Problem to work on -
Search term "split": please copy every line of the records below that contains it.

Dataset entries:
···
Lemma read_transaction_computes t m :
  transactions s !! t = Some m -> computes s (read_transaction t) (Ok (t, m)).
Proof.
  intros H. destruct (sound_transactions _ _ Hs _ _ H) as (V & T & F & _). unfold read_transaction. rewrite V. cbn [negb].
  eapply computes_step; [by apply read_json_computes|]. eapply computes_step.
  - unfold check_format. rewrite F. apply computes_outcome.
  - rewrite decide_True by done. apply computes_ret.
Qed.
Lemma read_transactions_computes : computes s read_transactions (Ok (transaction_list s)).
Proof.
  eapply computes_step; [apply read_dir_computes; by apply layout_in|]. eapply computes_step.
  - apply (computes_gather _ _ _ (fun t => (t, default {| tm_format_version := 0; transaction_id := []; operation := StageImage |} (transactions s !! t)))).
    intros t Ht. apply list_elem_of_fmap in Ht as ([t' m] & -> & Hm%elem_of_map_to_list). cbn. rewrite Hm. by apply read_transaction_computes.
  - eapply computes_eq; [apply computes_ret|]. unfold transaction_list. do 2 f_equal. rewrite map_map.
    rewrite <-(map_id (map_to_list _)) at 2. apply map_ext_in. intros [t m] Hm. cbn.
    apply list_elem_of_In, elem_of_map_to_list in Hm. by rewrite Hm.
Qed.
Lemma image_unlocked_computes i : computes s (image_unlocked i) (image_of s i).
Proof.
  unfold image_of. eapply computes_step; [apply path_state_computes|]. destruct (images s !! i) as [d|] eqn:Hd; cbn [mbind option_bind]; [|apply computes_raise].
  destruct (sound_images _ _ Hs _ _ Hd) as (_ & m & v & Hm & Hi & F & V & R & _). rewrite Hm.
  eapply computes_step; [apply read_json_computes; by rewrite Hd|]. eapply computes_step.
  - unfold check_format. rewrite F. apply computes_outcome.
  - eapply computes_step; [unfold validate; rewrite V; apply computes_ret|]. rewrite decide_True by done.
    eapply computes_step; [apply path_state_computes|]. rewrite Hd. cbn [mbind option_bind]. rewrite R, Hi. apply computes_ret.
Qed.
Lemma image_ids_computes : computes s image_ids (Ok (ids_of (images s))).
Proof.
  eapply computes_step; [apply read_dir_computes; by apply layout_in|]. eapply computes_step.
  - apply (computes_gather _ _ _ id). intros t Ht. apply list_elem_of_fmap in Ht as ([t' m] & -> & Hm%elem_of_map_to_list).
    unfold checked_id. cbn. rewrite (proj1 (sound_images _ _ Hs _ _ Hm)). apply computes_ret.
  - rewrite map_id. apply computes_ret.
Qed.
Lemma pod_ids_computes : computes s pod_ids (Ok (ids_of (pods s))).
Proof.
  eapply computes_step; [apply read_dir_computes; by apply layout_in|]. eapply computes_step.
  - apply (computes_gather _ _ _ id). intros t Ht. apply list_elem_of_fmap in Ht as ([t' m] & -> & Hm%elem_of_map_to_list).
    unfold checked_id. cbn. rewrite (proj1 (sound_pods _ _ Hs _ _ Hm)). apply computes_ret.
  - rewrite map_id. apply computes_ret.
Qed.
Lemma elem_ids {A} (m : gmap bytes A) i : i ∈ ids_of m <-> is_Some (m !! i).
Proof.
  unfold ids_of. rewrite sort_by_perm, list_elem_of_fmap. split.
  - intros ([j x] & -> & H%elem_of_map_to_list). by exists x.
  - intros [x H]. exists (i, x). by rewrite elem_of_map_to_list.
Qed.
Lemma image_of_found i : is_Some (images s !! i) -> exists g, image_of s i = Ok g.
Proof.
  intros [d Hd]. destruct (sound_images _ _ Hs _ _ Hd) as (_ & m & v & Hm & _). unfold image_of. rewrite Hd. cbn [mbind option_bind]. rewrite Hm. eauto.
Qed.
Lemma image_of_ok i g : image_of s i = Ok g -> exists d m, images s !! i = Some d /\ im_manifest d = Some m /\ g = generation_of i m.
Proof.
  unfold image_of. destruct (images s !! i) as [d|] eqn:Hd; cbn [mbind option_bind]; [|done]. destruct (im_manifest d) as [m|] eqn:Hm; [|done].
  intros [= <-]. eauto.
Qed.
Definition selected_of : outcome StoreError (option bytes) :=
  match selected s with
  | None => Ok None
  | Some m => match image_of s (selected_image_id m) with Ok _ => Ok (Some (selected_image_id m)) | Err e => Err e | Panic x => Panic x end
  end.
Lemma selected_image_computes : computes s (selected_image_unlocked config_len) selected_of.
Proof.
  unfold selected_of. eapply computes_step; [apply path_state_computes|]. destruct (selected s) as [m|] eqn:Hm; [|apply computes_ret].
  eapply computes_step; [by apply read_json_computes|]. pose proof (image_unlocked_computes (selected_image_id m)) as H.
  unfold image_of in *. destruct (images s !! selected_image_id m ≫= im_manifest); [|by apply computes_fail].
  eapply computes_step; [exact H|]. apply computes_ret.
Qed.
Definition seed_of (i : bytes) : outcome StoreError (option SetupSeedManifest) :=
  match seed_manifest_of i s with
  | None => Ok None
  | Some m =>
      match look (seed_root (sm_generation m)) s, look (seed_workspace (sm_generation m)) s with
      | Some _, Some _ => Ok (Some m)
      | _, _ => Err (CorruptManifest (seed_manifest_path i) "published setup seed is incomplete")
      end
  end.
Lemma seed_manifest_valid i m : seed_manifest_of i s = Some m -> sm_image m = i /\ image_id (sm_context m) = Ok (sm_context m).
Proof.
  unfold seed_manifest_of. destruct (images s !! i) as [d|] eqn:Hd; [|done]. cbn [mbind option_bind]. intros H.
  destruct (sound_images _ _ Hs _ _ Hd) as (_ & ? & ? & _ & _ & _ & _ & _ & _ & G). by apply G.
Qed.
Lemma setup_seed_computes i : computes s (setup_seed_for_image_with_manifest i) (seed_of i).
Proof.
  unfold seed_of. eapply computes_step; [apply path_state_computes|]. destruct (seed_manifest_of i s) as [m|] eqn:Hm; [|apply computes_ret].
  eapply computes_step; [by apply read_json_computes|]. rewrite decide_True by by apply seed_manifest_valid.
  eapply computes_step; [apply path_state_computes|]. destruct (look (seed_root _) s); [|apply computes_raise].
  eapply computes_step; [apply path_state_computes|]. destruct (look (seed_workspace _) s); [apply computes_ret|apply computes_raise].
Qed.
Lemma seed_of_valid i m : seed_of i = Ok (Some m) -> image_id (sm_context m) = Ok (sm_context m).
Proof. unfold seed_of. destruct (seed_manifest_of i s) eqn:H; [|done]. repeat case_match; try done. intros [= <-]. by apply seed_manifest_valid in H as [_ ?]. Qed.
Lemma read_pod_manifest_computes p m message wanted :
  pods s !! p = Some m -> wanted m = true -> computes s (read_pod_manifest p message wanted) (Ok m).
Proof.
  intros H W. destruct (sound_pods _ _ Hs _ _ H) as (_ & _ & F & _). eapply computes_step; [by apply read_json_computes|].
  eapply computes_step; [unfold check_format; rewrite F; apply computes_outcome|]. rewrite W. apply computes_ret.
Qed.
Lemma image_reference_computes i excluded :
  computes s (image_reference_excluding_transaction i excluded) (Ok (reference_of s i excluded)).
Proof.
  eapply computes_step; [apply pod_ids_computes|]. unfold reference_of. eapply computes_step.
  - apply (computes_each _ _ _ (fun p => if decide (option_map pm_image (pods s !! p) = Some i) then Some p else None)).
    intros p [m Hm]%elem_ids. destruct (sound_pods _ _ Hs _ _ Hm) as (_ & I & _).
    eapply computes_step; [apply read_pod_manifest_computes; [exact Hm|by apply bool_decide_eq_true]|]. rewrite Hm. cbn.
    eapply computes_eq; [apply computes_ret|]. f_equal. repeat case_decide; congruence.
  - destruct (head _); [apply computes_ret|]. eapply computes_step; [apply read_transactions_computes|]. apply computes_each.
    intros x Hx. apply computes_ret.
Qed.
Definition all_parts : list Part := [Root; Workspace; Docker; Temporary].
Definition has_storage (p : bytes) : bool :=
  bool_decide (is_Some (pods s !! p)) || existsb (fun part => bool_decide (is_Some (pod_parts s !! (part, p)))) all_parts.
Lemma elem_parts part : part ∈ all_parts.
Proof. destruct part; repeat (try (by left); right). Qed.
Lemma has_storage_false p : has_storage p = false <-> pods s !! p = None /\ forall part, pod_parts s !! (part, p) = None.
Proof.
  unfold has_storage. rewrite orb_false_iff, bool_decide_eq_false, <-eq_None_not_Some. split; (intros [H1 H2]; split; [done|]).
  - intros part. destruct (pod_parts s !! (part, p)) eqn:X; [|done]. exfalso. apply not_true_iff_false in H2. apply H2.
    apply existsb_exists. exists part. split; [apply list_elem_of_In, elem_parts|]. rewrite X. done.
  - apply not_true_iff_false. intros (part & _ & X)%existsb_exists. rewrite H2 in X. done.
Qed.
Lemma head_first {A B} (f : A -> option B) l : bool_decide (is_Some (head (omap f l))) = existsb (fun a => bool_decide (is_Some (f a))) l.
Proof. induction l as [|a l IH]; [done|]. cbn. destruct (f a); [done|exact IH]. Qed.
Lemma existsb_ext' {A} (f g : A -> bool) l : (forall a, f a = g a) -> existsb f l = existsb g l.
Proof. intros H. induction l; cbn; congruence. Qed.
Lemma pod_storage_exists_computes p : computes s (pod_storage_exists p) (Ok (has_storage p)).
Proof.
  eapply computes_step; [apply there_computes|]. unfold has_storage. destruct (pods s !! p) eqn:Hp; cbn [option_map].
  - rewrite bool_decide_true by eauto. apply computes_ret.
  - eapply computes_step; [apply computes_each; intros a _; apply there_computes|]. eapply computes_eq; [apply computes_ret|].
    rewrite head_first, (bool_decide_false (is_Some None)) by by intros [? ?]. cbn [orb]. f_equal. apply existsb_ext'. intros part. cbn [look part_place].
    destruct (pod_parts s !! (part, p)); done.
Qed.
Definition references_any (p : bytes) : bool := existsb (fun x => references_pod (operation x.2) p) (transaction_list s).
Lemma transaction_references_pod_computes p : computes s (transaction_references_pod p) (Ok (references_any p)).
Proof. eapply computes_step; [apply read_transactions_computes|]. apply computes_ret. Qed.
(** A handle that the store accepts. *)
Definition staged (h : ImageStaging) : bool :=
  let t := staging_transaction h in
  bool_decide (store_root h = root) && bool_decide (staging_dir h = staging_path t)
  && bool_decide (option_map operation (transactions s !! t) = Some StageImage) && bool_decide (is_Some (image_staging s !! t)).
Lemma validate_staging_computes h : computes s (validate_staging root h) (if staged h then Ok tt else Err InvalidStaging).
Proof.
  unfold validate_staging, staged. set (t := staging_transaction h).
  destruct (bool_decide (store_root h = root)); cbn [negb andb orb]; [|apply computes_raise].
  destruct (bool_decide (staging_dir h = staging_path t)); cbn [negb andb orb]; [|apply computes_raise].
  destruct (transactions s !! t) as [m|] eqn:Hm; cbn [option_map].
  - destruct (sound_transactions _ _ Hs _ _ Hm) as (_ & T & F & _).
    eapply reads_bind; [apply computes_attempt; apply read_json_computes; exact Hm|]. intros [e|m'] X; cbn in X.
    + destruct X as [X|]; [|done]. apply reads_raise. by left.
    + injection X as <-. eapply (computes_step _ _ _ _ tt); [unfold check_format; rewrite F; apply computes_outcome|].
      rewrite (bool_decide_true (transaction_id m = t)) by done. cbn [negb orb].
      destruct (decide (operation m = StageImage)) as [O|O].
      * rewrite (bool_decide_true (operation m = StageImage)), (bool_decide_true (Some _ = Some _)) by congruence. cbn [negb andb].
        eapply computes_step; [apply path_state_computes|]. destruct (image_staging s !! t).
        -- rewrite bool_decide_true by eauto. apply computes_ret.
        -- rewrite bool_decide_false by by intros [? ?]. apply computes_raise.
      * rewrite (bool_decide_false (operation m = StageImage)), (bool_decide_false (Some _ = Some _)) by congruence. apply computes_raise.
  - rewrite (bool_decide_false (None = _)) by done. cbn [andb]. eapply reads_bind.
    + eapply (reads_attempt _ _ _ (fun r => exists e, r = inl e) (fun _ => True)); [|eauto].
      eapply (reads_weaken _ _ _ (fun _ => False) _ (fun _ => True)); [|done|done].
      eapply reads_bind; [eapply reads_weaken; [apply path_state_computes|intros a X; exact X|done]|]. intros a [= <-]. rewrite Hm. by apply reads_raise.
    + intros ? [e ->]. apply computes_raise.
Qed.
Lemma elem_transactions t m : (t, m) ∈ transaction_list s <-> transactions s !! t = Some m.
Proof. unfold transaction_list. by rewrite sort_by_perm, elem_of_map_to_list. Qed.
Lemma references_any_false p t m : references_any p = false -> transactions s !! t = Some m -> references_pod (operation m) p = false.
Proof.
  intros H Hm. apply not_true_iff_false. intros X. apply not_true_iff_false in H. apply H. apply existsb_exists. exists (t, m).
  split; [by apply list_elem_of_In, elem_transactions|done].
Qed.
End reads.
Lemma head_omap_none {A B} (f : A -> option B) l : head (omap f l) = None -> forall a, a ∈ l -> f a = None.
Proof.
  induction l as [|x l IH]; cbn; intros H a; [by rewrite elem_of_nil|]. destruct (f x) eqn:X; [done|].
  rewrite elem_of_cons. intros [-> |Ha]; auto.
Qed.
Lemma reference_of_none s i x :
  reference_of s i x = None -> (forall m p j, transactions s !! x = Some m -> operation m <> CreatePod p j) ->
  (forall p m, pods s !! p = Some m -> pm_image m <> i) /\ (forall t m p, transactions s !! t = Some m -> operation m <> CreatePod p i).
Proof.
  unfold reference_of. destruct (head _) eqn:Hp; [done|]. intros Ht Hx. split.
  - intros p m Hm X. eapply head_omap_none in Hp; [|apply elem_ids; eauto]. cbn in Hp. rewrite Hm, decide_True in Hp; [done|]. cbn. by f_equal.
  - intros t m p Hm O. eapply head_omap_none in Ht; [|by apply (elem_transactions s t m)]. cbn in Ht. case_decide as D; [subst; by eapply Hx|].
    rewrite O, decide_True in Ht; done.
Qed.
Lemma omap_none {A B} (f : A -> option B) l : (forall a, a ∈ l -> f a = None) -> omap f l = [].
Proof. induction l as [|a l IH]; intros H; cbn; [done|]. rewrite (H a) by left. apply IH. intros. apply H. by right. Qed.
Lemma unreferenced_reference s i x :
  (forall p m, pods s !! p = Some m -> pm_image m <> i) -> (forall t m p, transactions s !! t = Some m -> operation m <> CreatePod p i) ->
  reference_of s i x = None.
Proof.
  intros H1 H2. unfold reference_of. rewrite omap_none.
  - cbn. rewrite omap_none; [done|]. intros [t m] Hm%elem_transactions. cbn. case_decide; [done|]. destruct (operation m) as [| |p j| |] eqn:O; try done.
    case_decide; [|done]. subst. by destruct (H2 t m p Hm).
  - intros p [m Hm]%elem_ids. rewrite Hm. cbn. case_decide as D; [|done]. injection D as D. by destruct (H1 p m Hm).
Qed.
···
Written solution -
  unfold ids_of. rewrite sort_by_perm, list_elem_of_fmap. split.
  unfold has_storage. rewrite orb_false_iff, bool_decide_eq_false, <-eq_None_not_Some. split; (intros [H1 H2]; split; [done|]).
    apply existsb_exists. exists part. split; [apply list_elem_of_In, elem_parts|]. rewrite X. done.
  split; [by apply list_elem_of_In, elem_transactions|done].
  unfold reference_of. destruct (head _) eqn:Hp; [done|]. intros Ht Hx. split.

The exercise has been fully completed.